■ Work instruction
Locate the string "that" in the records below. Copy every line where it occurs.

Stored data:
(* ===== verification/PegParser.v ===== *)
(** * PegParser: the parsers of the PEG engine and the arena that runs them

    Models [pkg/functions/peg/arena.go] and [parser.go]: every parser's
    [parse] method, [Parse], [ParseFrom], [ParseAt] and [ParseAnywhere].  A
    parser refers to its children by index, so the recursion of [ParseAt] is
    bounded by fuel; [parse] takes the recursive call as an argument.  The
    state is the AST arena of the context; [None] is a panic (an index out of
    range, an unknown rule, no root) or the end of the fuel, and the theorems
    of [PegTotal] exclude both. *)
From Stdlib Require Import Ascii.
From S2P Require Import Prelude GoMonad PegTypes PegTrie PegJson.

Record CharRange := MkRange { range_Start : Z; range_End : Z }.

Definition Contains (r : CharRange) (cp : Z) : bool := (r.(range_Start) <=? cp)%Z && (cp <=? r.(range_End))%Z.

Inductive Parser :=
| EpsilonParser
| StartParser
| EndParser
| LiteralParser (Literal : string)
| SequenceParser (Children : list ParserID)
| ChoiceParser (Children : list ParserID)
| RepetitionParser (Child : ParserID) (MinCount MaxCount : Z)
| AndParser (Child : ParserID)
| NotParser (Child : ParserID)
| AnyParser
| SpaceParser
| CharsParser (Pattern : string) (Ranges : list CharRange) (Negated : bool) (MinCount MaxCount : Z)
| JSONStringParser
| PythonDictStringParser
| UntilParser (Delimiters : list string)
| RuleParser (Name : string) (Child : ParserID) (Trigger : bool)
| RefParser (Name : string)
| AtomicParser (Child : ParserID)
| TagParser (Child : ParserID) (Tag : string)
| SchemaParser (Child : ParserID) (Name : string)
| JSONParser
| jsonNumberParser.

(** [root] is [None] for [InvalidParserID]. *)
Record Arena := MkArena { parsers : list Parser; rules : gmap string ParserID; root : option ParserID }.

Definition NewArena : Arena := MkArena [] ∅ None.

Definition GetRule (a : Arena) (name : string) : option ParserID := a.(rules) !! name.

(** ** Parsers without children *)

Definition AnyParser_parse (ctx : ParseContext) (start : nat) : ParseResult :=
  match parseUTF8Codepoint ctx.(Input) start with
  | (_, _, utf8Incomplete) =>
      if ctx.(IsPartial) then NewParseResult NeedMoreInput start else NewParseResult Fail start
  | (_, _, utf8Invalid) => NewParseResult Fail start
  | (_, size, utf8Success) => NewParseResultRange Success start (start + size)
  end.

Definition isSpace (c : ascii) : bool :=
  Ascii.eqb c " " || Ascii.eqb c "009" || Ascii.eqb c "010" || Ascii.eqb c "013" || Ascii.eqb c "011" || Ascii.eqb c "012".

Definition SpaceParser_parse (ctx : ParseContext) (start : nat) : ParseResult :=
  NewParseResultRange Success start (advance isSpace ctx.(Input) start).

Definition in_class (ranges : list CharRange) (negated : bool) (r : Z) : bool :=
  xorb negated (existsb (λ cr, Contains cr r) ranges).

(** The loop of [CharsParser] and what follows it. *)
Fixpoint chars_loop (fuel : nat) (ctx : ParseContext) (start : nat) (ranges : list CharRange) (negated : bool)
    (MinCount MaxCount : Z) (pos : nat) (matchCount : Z) : option ParseResult :=
  let finish :=
    if (matchCount <? MinCount)%Z then
      if Nat.leb (length ctx.(Input)) pos && ctx.(IsPartial) then NewParseResultRange NeedMoreInput start pos
      else NewParseResultRange Fail start pos
    else NewParseResultRange Success start pos in
  match fuel with
  | O => None
  | S fuel =>
      if (MaxCount =? -1)%Z || (matchCount <? MaxCount)%Z then
        match parseUTF8Codepoint ctx.(Input) pos with
        | (_, _, utf8Incomplete) =>
            Some (if (MinCount <=? matchCount)%Z then NewParseResultRange Success start pos else exhausted ctx start pos)
        | (_, _, utf8Invalid) =>
            Some (if (MinCount <=? matchCount)%Z then NewParseResultRange Success start pos else NewParseResult Fail start)
        | (r, size, utf8Success) =>
            if in_class ranges negated r
            then chars_loop fuel ctx start ranges negated MinCount MaxCount (pos + size) (matchCount + 1)
            else Some finish
        end
      else Some finish
  end.

Definition CharsParser_parse (ctx : ParseContext) (ranges : list CharRange) (negated : bool) (MinCount MaxCount : Z)
    (start : nat) : option ParseResult :=
  chars_loop (S (length ctx.(Input))) ctx start ranges negated MinCount MaxCount start 0.

Definition handleUnicodeEscape (ctx : ParseContext) (start pos : nat) : ParseResult :=
  match hex_loop 4 ctx start (pos + 1) with
  | inl r => r
  | inr pos => NewParseResultRange Success start pos
  end.

Definition handleEscapeSequence (ctx : ParseContext) (start pos : nat) : ParseResult :=
  match ctx.(Input) !! (pos + 1) with
  | None => exhausted ctx start (pos + 1)
  | Some c =>
      if json_escape c || Ascii.eqb c "'" then NewParseResultRange Success start (pos + 2)
      else if Ascii.eqb c "u" then handleUnicodeEscape ctx start (pos + 1)
      else NewParseResult Fail start
  end.

(** The loop that [JSONStringParser] and [PythonDictStringParser] share but for
    the quote. *)
Fixpoint content_loop (fuel : nat) (quote : ascii) (ctx : ParseContext) (start pos : nat) : option ParseResult :=
  match fuel with
  | O => None
  | S fuel =>
      match ctx.(Input) !! pos with
      | None => Some (NewParseResultRange (if ctx.(IsPartial) then NeedMoreInput else Fail) start pos)
      | Some c =>
          if Ascii.eqb c quote then Some (NewParseResultRange Success start pos)
          else if Ascii.eqb c cBackslash then
            on_success (Some (handleEscapeSequence ctx start pos)) (content_loop fuel quote ctx start)
          else
            match parseUTF8Codepoint ctx.(Input) pos with
            | (_, _, utf8Incomplete) => Some (exhausted ctx start pos)
            | (_, _, utf8Invalid) => Some (NewParseResult Fail start)
            | (_, size, utf8Success) => content_loop fuel quote ctx start (pos + size)
            end
      end
  end.

Definition JSONStringParser_parse (ctx : ParseContext) (start : nat) : option ParseResult :=
  content_loop (S (length ctx.(Input))) cQuote ctx start start.

Definition PythonDictStringParser_parse (ctx : ParseContext) (start : nat) : option ParseResult :=
  content_loop (S (length ctx.(Input))) "'" ctx start start.

Fixpoint until_loop (fuel : nat) (matcher : trie) (ctx : ParseContext) (start pos lastValidPos : nat) : option ParseResult :=
  match fuel with
  | O => None
  | S fuel =>
      if Nat.ltb pos (length ctx.(Input)) then
        match parseUTF8Codepoint ctx.(Input) pos with
        | (_, _, utf8Incomplete) => Some (exhausted ctx start lastValidPos)
        | (_, _, utf8Invalid) => Some (NewParseResult Fail start)
        | (_, size, utf8Success) =>
            m ← checkAt matcher ctx.(Input) pos;
            match m with
            | trieCompleteMatch | triePartialMatch => Some (NewParseResultRange Success start pos)
            | trieNoMatch => until_loop fuel matcher ctx start (pos + size) (pos + size)
            end
        end
      else
        Some (if Nat.eqb lastValidPos (length ctx.(Input)) && ctx.(IsPartial)
              then NewParseResultRange NeedMoreInput start lastValidPos
              else NewParseResultRange Success start lastValidPos)
  end.

Definition UntilParser_parse (ctx : ParseContext) (delimiters : list string) (start : nat) : option ParseResult :=
  matcher ← newTrie (map (λ d, runes (bytes d)) delimiters);
  until_loop (S (length ctx.(Input))) matcher ctx start start start.

Definition jsonNumberParser_parse (ctx : ParseContext) (start : nat) : ParseResult :=
  match ctx.(Input) !! start with
  | None => exhausted ctx start start
  | Some c => if Ascii.eqb c "-" || isDigit c then parseJSONNumber ctx start start else NewParseResult Fail start
  end.

(** ** Parsers with children *)

Section Parse.
Context (a : Arena) (ctx : ParseContext).

(** [arena.ParseAt] *)
Context (ParseAt : ParserID → nat → M AstArena ParseResult).

Local Abbreviation L := (length ctx.(Input)).

Fixpoint sequence_loop (start : nat) (children : list ParserID) (pos : nat) (nodes : list AstID) : M AstArena ParseResult :=
  match children with
  | [] => mret (NewParseResultNodes Success start pos nodes)
  | childID :: children =>
      result ← ParseAt childID pos;
      match result.(Type_) with
      | Fail =>
          if ctx.(IsPartial) && Nat.leb L result.(End)
          then mret (NewParseResultNodes NeedMoreInput start result.(End) nodes)
          else mret (NewParseResultRange Fail start result.(End))
      | NeedMoreInput => mret (NewParseResultNodes NeedMoreInput start result.(End) (nodes ++ result.(Nodes)))
      | Success => sequence_loop start children result.(End) (nodes ++ result.(Nodes))
      end
  end.

Fixpoint choice_loop (children : list ParserID) (start : nat) : M AstArena ParseResult :=
  match children with
  | [] => mret (NewParseResult Fail start)
  | childID :: children =>
      result ← ParseAt childID start;
      if decide (result.(Type_) = Fail) then choice_loop children start else mret result
  end.

Definition repetition_end (start : nat) (MinCount : Z) (pos : nat) (matchCount : Z) (nodes : list AstID) : ParseResult :=
  if (0 <? MinCount)%Z && (matchCount <? MinCount)%Z then
    if Nat.leb L pos && ctx.(IsPartial) then NewParseResultNodes NeedMoreInput start pos nodes
    else NewParseResultRange Fail start pos
  else NewParseResultNodes Success start pos nodes.

(** Every round but the last consumes input. *)
Fixpoint repetition_loop (fuel : nat) (start : nat) (child : ParserID) (MinCount MaxCount : Z)
    (pos : nat) (matchCount : Z) (nodes : list AstID) : M AstArena ParseResult :=
  match fuel with
  | O => panic
  | S fuel =>
      let finish := mret (repetition_end start MinCount pos matchCount nodes) in
      if (MaxCount =? -1)%Z || (matchCount <? MaxCount)%Z then
        if Nat.leb L pos then finish else
        result ← ParseAt child pos;
        match result.(Type_) with
        | Success =>
            if Nat.eqb result.(End) pos then finish
            else repetition_loop fuel start child MinCount MaxCount result.(End) (matchCount + 1) (nodes ++ result.(Nodes))
        | NeedMoreInput => mret (NewParseResultNodes NeedMoreInput start result.(End) (nodes ++ result.(Nodes)))
        | Fail => finish
        end
      else finish
  end.

(** The text of a node: a slice of the input. *)
Definition node_text (result : ParseResult) : option (list ascii) :=
  if Nat.ltb result.(Start) L then
    let stop := Nat.min result.(End) L in
    if Nat.leb result.(Start) stop then Some (take (stop - result.(Start)) (drop result.(Start) ctx.(Input))) else None
  else Some [].

(** What [RuleParser] and [TagParser] do with the result of the child. *)
Definition with_node (rule tag : string) (result : ParseResult) : M AstArena ParseResult :=
  if decide (result.(Type_) = Fail) then mret result else
  text ← lift (node_text result);
  nodeID ← AddNode rule tag result.(Start) result.(End) text result.(Nodes) (bool_decide (result.(Type_) = NeedMoreInput));
  mret (NewParseResultNodes result.(Type_) result.(Start) result.(End) [nodeID]).

Definition AndParser_parse (child : ParserID) (start : nat) : M AstArena ParseResult :=
  result ← ParseAt child start; mret (NewParseResult result.(Type_) start).

Definition NotParser_parse (child : ParserID) (start : nat) : M AstArena ParseResult :=
  result ← ParseAt child start;
  mret (NewParseResult match result.(Type_) with Success => Fail | NeedMoreInput => NeedMoreInput | Fail => Success end start).

Definition RuleParser_parse (name : string) (child : ParserID) (start : nat) : M AstArena ParseResult :=
  result ← ParseAt child start; with_node name "" result.

Definition RefParser_parse (name : string) (start : nat) : M AstArena ParseResult :=
  ruleID ← lift (GetRule a name); ParseAt ruleID start.

(** A partial result loses its nodes. *)
Definition AtomicParser_parse (child : ParserID) (start : nat) : M AstArena ParseResult :=
  result ← ParseAt child start;
  mret (if decide (result.(Type_) = NeedMoreInput) then NewParseResultRange result.(Type_) result.(Start) result.(End) else result).

Definition TagParser_parse (child : ParserID) (tag : string) (start : nat) : M AstArena ParseResult :=
  result ← ParseAt child start; with_node "" tag result.

Definition parse (p : Parser) (start : nat) : M AstArena ParseResult :=
  match p with
  | EpsilonParser => mret (NewParseResult Success start)
  | StartParser => mret (NewParseResult (if Nat.eqb start 0 then Success else Fail) start)
  | EndParser => mret (NewParseResult (if Nat.leb L start then Success else Fail) start)
  | LiteralParser Literal => mret (parseLiteralAt ctx start start Literal)
  | SequenceParser Children => sequence_loop start Children start []
  | ChoiceParser Children => choice_loop Children start
  | RepetitionParser Child MinCount MaxCount => repetition_loop (S L) start Child MinCount MaxCount start 0 []
  | AndParser Child => AndParser_parse Child start
  | NotParser Child => NotParser_parse Child start
  | AnyParser => mret (AnyParser_parse ctx start)
  | SpaceParser => mret (SpaceParser_parse ctx start)
  | CharsParser _ Ranges Negated MinCount MaxCount => lift (CharsParser_parse ctx Ranges Negated MinCount MaxCount start)
  | JSONStringParser => lift (JSONStringParser_parse ctx start)
  | PythonDictStringParser => lift (PythonDictStringParser_parse ctx start)
  | UntilParser Delimiters => lift (UntilParser_parse ctx Delimiters start)
  | RuleParser Name Child _ => RuleParser_parse Name Child start
  | RefParser Name => RefParser_parse Name start
  | AtomicParser Child => AtomicParser_parse Child start
  | TagParser Child Tag => TagParser_parse Child Tag start
  | SchemaParser Child _ => ParseAt Child start
  | JSONParser => lift (JSON_parse ctx start)
  | jsonNumberParser => mret (jsonNumberParser_parse ctx start)
  end.
End Parse.

Fixpoint ParseAt (fuel : nat) (a : Arena) (ctx : ParseContext) (id : ParserID) (start : nat) : M AstArena ParseResult :=
  match fuel with
  | O => panic
  | S fuel => parser ← lift (a.(parsers) !! id); parse a ctx (ParseAt fuel a ctx) parser start
  end.

Definition ParseFrom (fuel : nat) (a : Arena) (ctx : ParseContext) (start : nat) : M AstArena ParseResult :=
  id ← lift a.(root); ParseAt fuel a ctx id start.

Definition Parse (fuel : nat) (a : Arena) (ctx : ParseContext) : M AstArena ParseResult := ParseFrom fuel a ctx 0.

(** The positions left to try. *)
Fixpoint anywhere_loop (fuel : nat) (a : Arena) (ctx : ParseContext) (id : ParserID) (n i : nat) : M AstArena ParseResult :=
  match n with
  | O => mret (NewParseResult Fail 0)
  | S n =>
      result ← ParseAt fuel a ctx id i;
      if bool_decide (result.(Type_) = Success) || Nat.eqb i (length ctx.(Input) - 1) then mret result
      else anywhere_loop fuel a ctx id n (S i)
  end.

Definition ParseAnywhere (fuel : nat) (a : Arena) (ctx : ParseContext) : M AstArena ParseResult :=
  id ← lift a.(root);
  if Nat.eqb (length ctx.(Input)) 0 then ParseAt fuel a ctx id 0 else anywhere_loop fuel a ctx id (length ctx.(Input)) 0.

■ Worked solution
(** * PegParser: the parsers of the PEG engine and the arena that runs them
(** The loop that [JSONStringParser] and [PythonDictStringParser] share but for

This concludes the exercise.